Tuesday, February 3, 2015

just ignore me

do you ever wonder if we can control more than we realize? with the weather being all north pole & such it's been terrible. but one day i was just thinking, i wonder if i can convince myself that i enjoy being cold? or if i can convince myself that it's actually warm? so every morning when i got in my car & it was freezing i would do things i usually associate with happiness. like singing my favorite songs or excessively laughing. (yes, i do realize i probably looked crazy.) maybe i truly am insane like everyone says but i swear its working.
do you ever wonder if some of the "dreams" we've had actually happened? for example, in one dream i always had when i was little i would wake up & look out my window & this man would be standing in our yard. then another time i had the same dream except when i looked out the window he was standing a lot closer than before. maybe this dream sparked my strange fear of men.--we'll talk more about that another time--but now i wonder if when i woke up in my dream, i actually woke up from my sleep & there really was a creepy man watching me.....creeeepppyy
do you ever wonder if you're on a reality show but you don't know it & everyone around you are actors? yeah, me neither. goodnight.

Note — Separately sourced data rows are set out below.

(* ===== verification/HashSpec.v ===== *)
(** * Hash tables implement sets

    The representation of a set of elements by the buckets of a hash table, the
    effect of each operation on it, and the refinement of a set. *)

From S2P Require Import Prelude FsState CList CListSpec CListOps CListArray Allocator Hash.

#[export] Instance bucket_stride : Stride 16.
Proof. unfold Stride. lia. Qed.

Abbreviation inside := (CListArray.inside (stride := 16)).
Abbreviation buckets_rep := (slots_rep (stride := 16)).
Abbreviation apart := (CListArray.apart (stride := 16)).

(** ** Memory from the allocator *)

Lemma elem_of_cells p n a : 0 ≤ n → a ∈ cells p (16 * n) ↔ ∃ i, 0 ≤ i < 2 * n ∧ a = p + 8 * i.
Proof.
  intros Hn. unfold cells. replace (16 * n / 8) with (2 * n) by (apply Z.div_unique_exact; lia).
  rewrite list_elem_of_fmap. setoid_rewrite elem_of_seqZ. split; intros (i & H1 & H2); exists i; split; lia.
Qed.

Lemma claim_lookup (junk : Z → list_elem) (h : heap) cs a :
  foldr (λ c, <[c := junk c]>) h cs !! a = if bool_decide (a ∈ cs) then Some (junk a) else h !! a.
Proof.
  induction cs as [|c cs IH]; simpl; [done|]. destruct (decide (a = c)) as [->|Hne].
  - rewrite lookup_insert_eq, bool_decide_eq_true_2; [done|set_solver].
  - rewrite lookup_insert_ne, IH by done. case_bool_decide as H1; case_bool_decide as H2; set_solver.
Qed.

Lemma release_lookup (h : heap) cs a :
  foldr (λ c, delete c) h cs !! a = if bool_decide (a ∈ cs) then None else h !! a.
Proof.
  induction cs as [|c cs IH]; simpl; [done|]. destruct (decide (a = c)) as [->|Hne].
  - rewrite lookup_delete_eq, bool_decide_eq_true_2; [done|set_solver].
  - rewrite lookup_delete_ne, IH by done. case_bool_decide as H1; case_bool_decide as H2; set_solver.
Qed.

(** ** Powers of two *)

Lemma two_power_split x : 0 < x → ∃ a c, 0 ≤ a ∧ 0 ≤ c ∧ x = 2 ^ a * (2 * c + 1).
Proof.
  intros Hx. induction x as [x IH] using (well_founded_induction (Z.lt_wf 0)).
  destruct (Z.even x) eqn:Ev.
  - apply Z.even_spec in Ev as [y ->]. destruct (IH y) as (a & c & Ha & Hc & ->); [lia..|].
    exists (a + 1), c. rewrite Z.pow_add_r by lia. split_and!; lia.
  - assert (Z.odd x = true) as Ho by (rewrite <-Z.negb_even, Ev; done).
    apply Z.odd_spec in Ho as [c ->]. exists 0, c. lia.
Qed.

Lemma turn_off_split a c : 0 ≤ a → 0 ≤ c → 2 ^ a * (2 * c + 1) < 2 ^ 32 →
  turn_off_least_1bit (2 ^ a * (2 * c + 1)) = 2 ^ (a + 1) * c.
Proof.
  intros Ha Hc Hb. unfold turn_off_least_1bit. pose proof (Z.pow_pos_nonneg 2 a ltac:(lia) Ha).
  rewrite (uwrap_id 32) by (unfold in_u; nia).
  assert (2 ^ (a + 1) = 2 * 2 ^ a) as E by (rewrite Z.pow_add_r; lia).
  apply Z.bits_inj'. intros n Hn. rewrite Z.land_spec, (Z.mul_comm (2 ^ (a + 1))).
  destruct (Z.lt_ge_cases n (a + 1)) as [Hlt|Hge].
  - rewrite Z.mul_pow2_bits_low by lia. destruct (Z.eq_dec n a) as [->|Hna].
    + apply andb_false_iff. right. apply Z.testbit_false; [done|].
      replace (2 ^ a * (2 * c + 1) - 1) with ((2 * c) * 2 ^ a + (2 ^ a - 1)) by lia.
      rewrite Z.div_add_l, (Z.div_small (2 ^ a - 1)) by lia. rewrite Z.add_0_r, Z.mul_comm. apply Z.mod_mul. lia.
    + rewrite Z.mul_comm, Z.mul_pow2_bits_low by lia. done.
  - replace n with ((n - (a + 1)) + (a + 1)) by lia.
    assert (∀ r, 0 ≤ r < 2 ^ (a + 1) → Z.testbit (c * 2 ^ (a + 1) + r) (n - (a + 1) + (a + 1)) = Z.testbit c (n - (a + 1))) as Hbit.
    { intros r Hr. rewrite <-Z.div_pow2_bits by lia. f_equal. rewrite Z.div_add_l, Z.div_small by lia. lia. }
    replace (2 ^ a * (2 * c + 1)) with (c * 2 ^ (a + 1) + 2 ^ a) by lia.
    replace (c * 2 ^ (a + 1) + 2 ^ a - 1) with (c * 2 ^ (a + 1) + (2 ^ a - 1)) by lia.
    rewrite <-(Z.add_0_r (c * 2 ^ (a + 1))) at 3. rewrite !Hbit by lia. apply andb_diag.
Qed.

shoutout to my viewers in france. i don't know where i'd be right now without you. (probs the same place i am now) peace.

-priscilla

Monday, February 2, 2015

13:31 is the same thing backwards.

i'm doing the whole "read your bible in a year" thing & i love it. before, i would just pick whatever book sounded good at the moment. or if i was in a bible study i would try to study it before we studied it. but since i'm reading it all in order i comprehend it so much better & i can actually carry on conversations giving my opinion on certain chapters.
well, i was reading in genesis & there are so many parts where i am thinking, "what the flip, why would God be okay with this, like dude this is obviously not cool." like when Abraham threw Hagar & Ishmael out because Sarah wanted it, i was so upset. & even though some of us haven't been tossed out, i think we can all relate to just not knowing. not knowing where to go from here, not knowing if someone will be here two days from now, or just not knowing why. but the cool thing about the bible is- you get the answer to all of these questions in the next chapter. i was so upset Abe threw her out & God was cool with it but then i read the next chapter & i was like oh. that's why. sorry i questioned you, God.
this is why i suggest everyone read through genesis because i swear, this happens 1,000,000 times & each time God is all Matthew 13:31 on me. ("O you of little faith, why did you doubt?") i pinky promise i hear him saying this verse in my head ERRY DAY. but being able to see in the bible how things worked out for these people who are feeling the same way i occasionally feel is so encouraging. it really just brings to light the whole, "trust in Him because he sees the bigger picture." & let's just be real, it's S00000 much easier to have faith in God. I hate worrying.